Doch zunächst zur Suchbewegung. Die Spaziergänge mit meinem Pflegehund führen mich immer wieder in die Psychiatrische Klinik der Stadt Wil. Es ist ein riesiges offenes Gelände mitten in den Feldern ausserhalb der Stadt, eine offene Klinik ohne Mauern oder Zäune, die Grenzen zu ihrem Umfeld offen lassend. Man verirrt sich ja gerne über die Grenzen zwischen „normal“ und „verrückt“. Das passiert auch dem Besucher der Wiler Klinik, der verwirrt aber gleichzeitig bestärkt in seiner Offenheit gegenüber der eigenen „Verrückung“ lebt. Ver-rückt geworden zu sein, hat man, ist man ehrlich zu sich selbst, auch schon erlebt. Zwangshandeln? Neurotischer Ordnungszwang? Depressive Verstimmung? Manische Betriebsamkeit? Vereinsamung? Aggression? Melancholie? narzistisches Selbstvergnügen? Es gibt so viel, was man je nach Standpunkt auch als a-normal und dann doch wieder als „eigentlich“ ganz normal bezeichnen könnte.
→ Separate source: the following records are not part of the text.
(* ===== verification/SafetyPipeline.v ===== *)
(** * The safety pipeline every command passes (applyDispatchSafetyPipeline
    of go/internal/control/dispatch.go)

    The stages in the code's order, each on the targets the one before left,
    and the state they change. *)
From Stdlib Require Import ZArith Lia.
From S2P Require Import Prelude Float64 GoTime Json Kalman Health Telemetry Observations Limits CommandLog Site PlanIntent.
From S2P Require Import ImportHour PhaseFuse FuseHeat ControlState FuseRelief FuseGuard EvHeadroom.
From stdpp Require Import base gmap strings list sorting.
#[local] Open Scope Z_scope.

Record dispatchSafetyOptions : Type := mkOptions {
  manualHoldActive : bool;
  noSelfDischarge : bool;
  noSelfCharge : bool;
  optChargeBlocked : gset string;
  floorBlocked : gset string;
  updatePrevTargets : bool;
  recordDispatch : bool
}.

(** ** Stages of their own *)
Definition reserveFloor (store : Store) (st : State) (capacities : gmap string f64) (t : DispatchTarget)
  : DispatchTarget :=
  if fle (of_Z 0) (TargetW t) then t
  else
    let lower := boostReserveLowerW (Get (tDriver t) DerBattery store) (atZero capacities (tDriver t)) (site st) in
    if flt (TargetW t) lower then setW lower t else t.
Definition applyBatteryBoostReserve (targets : list DispatchTarget) (store : Store) (st : State)
    (capacities : gmap string f64) : list DispatchTarget :=
  if fle (BatteryBoostReserveSoC (site st)) (of_Z 0) then targets
  else reserveFloor store st capacities <$> targets.

Definition missingFloor (store : Store) (t : DispatchTarget) : DispatchTarget :=
  if fle (of_Z 0) (TargetW t) then t else if hasSoC store (tDriver t) then t else setW (of_Z 0) t.
Definition floorMissingSoCDischarge (targets : list DispatchTarget) (store : Store) : list DispatchTarget :=
  missingFloor store <$> targets.

Definition yieldScale (scale : f64) (t : DispatchTarget) : DispatchTarget :=
  if flt (of_Z 0) (TargetW t) then setW (fmul (TargetW t) scale) t else t.
Definition applyEVBatteryYield (targets : list DispatchTarget) (st : State) (now : Time) : list DispatchTarget :=
  let y := batteryYield (evLimit st) in
  if negb (yActive y) || negb (Before now (yUntil y)) then targets
  else
    let chargeW := positiveSum targets in
    if fle chargeW (yMaxChargeW y) || fle chargeW (of_Z 0) then targets
    else yieldScale (fdiv (yMaxChargeW y) chargeW) <$> targets.

Section Pipeline.
Context `{MapIter}.
Variable zone : Time -> Duration.

(** [(currentBat, postBat)] over the first target of each battery. *)
Definition batterySums (store : Store) (targets : list DispatchTarget) : f64 * f64 :=
  fst (fold_left (fun '(currentBat, postBat, seen) t =>
      if bool_decide (tDriver t ∈ (seen : gset string)) then (currentBat, postBat, seen)
      else
        (match Get (tDriver t) DerBattery store with
         | Some r => fadd currentBat (SmoothedW r) | None => currentBat end,
         fadd postBat (TargetW t), {[tDriver t]} ∪ seen))
    targets (of_Z 0, of_Z 0, ∅)).

Definition republishFuseEVCapAfterFuseDischarge (targets : list DispatchTarget) (store : Store) (st : State)
    (now : Time) (fuseMaxW : f64) : State :=
  let s := site st in
  if negb (FuseSaturated (share st)) || fle (EVChargingW s) (of_Z 0) || fle fuseMaxW (of_Z 0) then st
  else if flt (effImportW zone st now fuseMaxW) (fsub fuseMaxW (fuseSafetyMarginW s)) then st
  else
    let '(currentBat, postBat) := batterySums store targets in
    let meter := Get (SiteMeterDriver s) DerMeter store in
    let ceilingW := phaseImportCeilingW zone s now (importHour st) fuseMaxW meter in
    let rawGridW := match meter with Some m => SmoothedW m | None => of_Z 0 end in
    let h := fsub (fsub rawGridW currentBat) (EVChargingW s) in
    let headroom := fsub (fsub ceilingW h) postBat in
    let headroom := if flt headroom (of_Z 0) then of_Z 0 else headroom in
    let demand := fmax (EVChargingW s) (scheduledEVPowerW s now) in
    let newCap := if flt demand headroom then demand else headroom in
    withShare (mkShare newCap (FuseSaturated (share st)) (FuseSaturatedByImport (share st))) st.

(** *** The guard, the policy floors and the reserve *)
Definition policyStages (targets : list DispatchTarget) (store : Store) (st : State) (now : Time)
    (capacities : gmap string f64) (fuseMaxW : f64) (opts : dispatchSafetyOptions) : list DispatchTarget * State :=
  let '(targets, st) := applyFuseGuard zone targets store st now fuseMaxW in
  let targets := fitBatteryRisesToFuse targets store st now in
  let targets := if negb (manualHoldActive opts) then applyPlanSignFloor targets (site st) now else targets in
  let targets := if noSelfDischarge opts then floorNegativeTargets targets else targets in
  let targets := floorBlockedCharge targets (noSelfCharge opts) (optChargeBlocked opts) in
  let targets := floorBelowOwnerFloorDischarge targets (floorBlocked opts) in
  let '(targets, st) := floorBlockedDischarge zone targets store st now capacities fuseMaxW in
  (applyBatteryBoostReserve targets store st capacities, st).

(** *** The hardware limits and the car, after the relief *)
Definition finalStages (order : list string) (targets : list DispatchTarget) (store : Store) (st : State)
    (now : Time) (fuseMaxW : f64) : list DispatchTarget :=
  let targets := clampTargetsToPowerLimits targets (DriverLimits (site st)) in
  let targets := floorMissingSoCDischarge targets store in
  let targets := clampEVBatteryHeadroom zone order targets store st now fuseMaxW in
  let targets := applyEVBatteryYield targets st now in
  floorFullBatteryCharge st targets.

Definition applyDispatchSafetyPipeline (order : list string) (targets : list DispatchTarget) (store : Store)
    (st : State) (now : Time) (capacities : gmap string f64) (fuseMaxW : f64) (opts : dispatchSafetyOptions)
  : list DispatchTarget * State :=
  let st := updateBatteryChargeFull store now capacities st in
  let '(beforeRelief, st) := policyStages targets store st now capacities fuseMaxW opts in
  let '(targets, st) := forceFuseDischarge zone beforeRelief store st now capacities fuseMaxW in
  let targets := finalStages order targets store st now fuseMaxW in
  let st := republishFuseEVCapAfterFuseDischarge targets store st now fuseMaxW in
  let st := recordDispatchTargets now targets (updatePrevTargets opts) (recordDispatch opts) st in
  let st := if recordDispatch opts
            then recordBatteryReadings now store targets (recordFuseRelief beforeRelief targets st) else st in
  (targets, st).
Eine Kommilitonin hat mir in den 80er Jahren ein Buch geschenkt, das mir bei dieser Gelegenheit wieder einfällt. „Irren ist menschlich“ heisst eines der Standardwerke der Psychiatrie und Psychotherapie, welches ich in den Achtzigerjahren mit grossem Gewinn gelesen habe. Die mich für mich überzeugendste Grundaussage war jene, das wir als Menschen immer wieder mit psychischen Störungen konfrontiert sind, sie an uns selbst oder an anderen wahrnehmen. Es kommt dabei immer darauf an, auf welcher Position der Skala von Störung man sich gerade befindet. Sie ist da, ob nur selten erfahren, milde oder stark. Es kommt eben darauf an, ob die wahrgenommene Störung jenen Grad an Dysfunktionalität aufweist, die das eigenen Leben und/oder das anderer erheblich erschwert oder verunmöglicht. Dann kommt die Psychiatrie ins Spiel.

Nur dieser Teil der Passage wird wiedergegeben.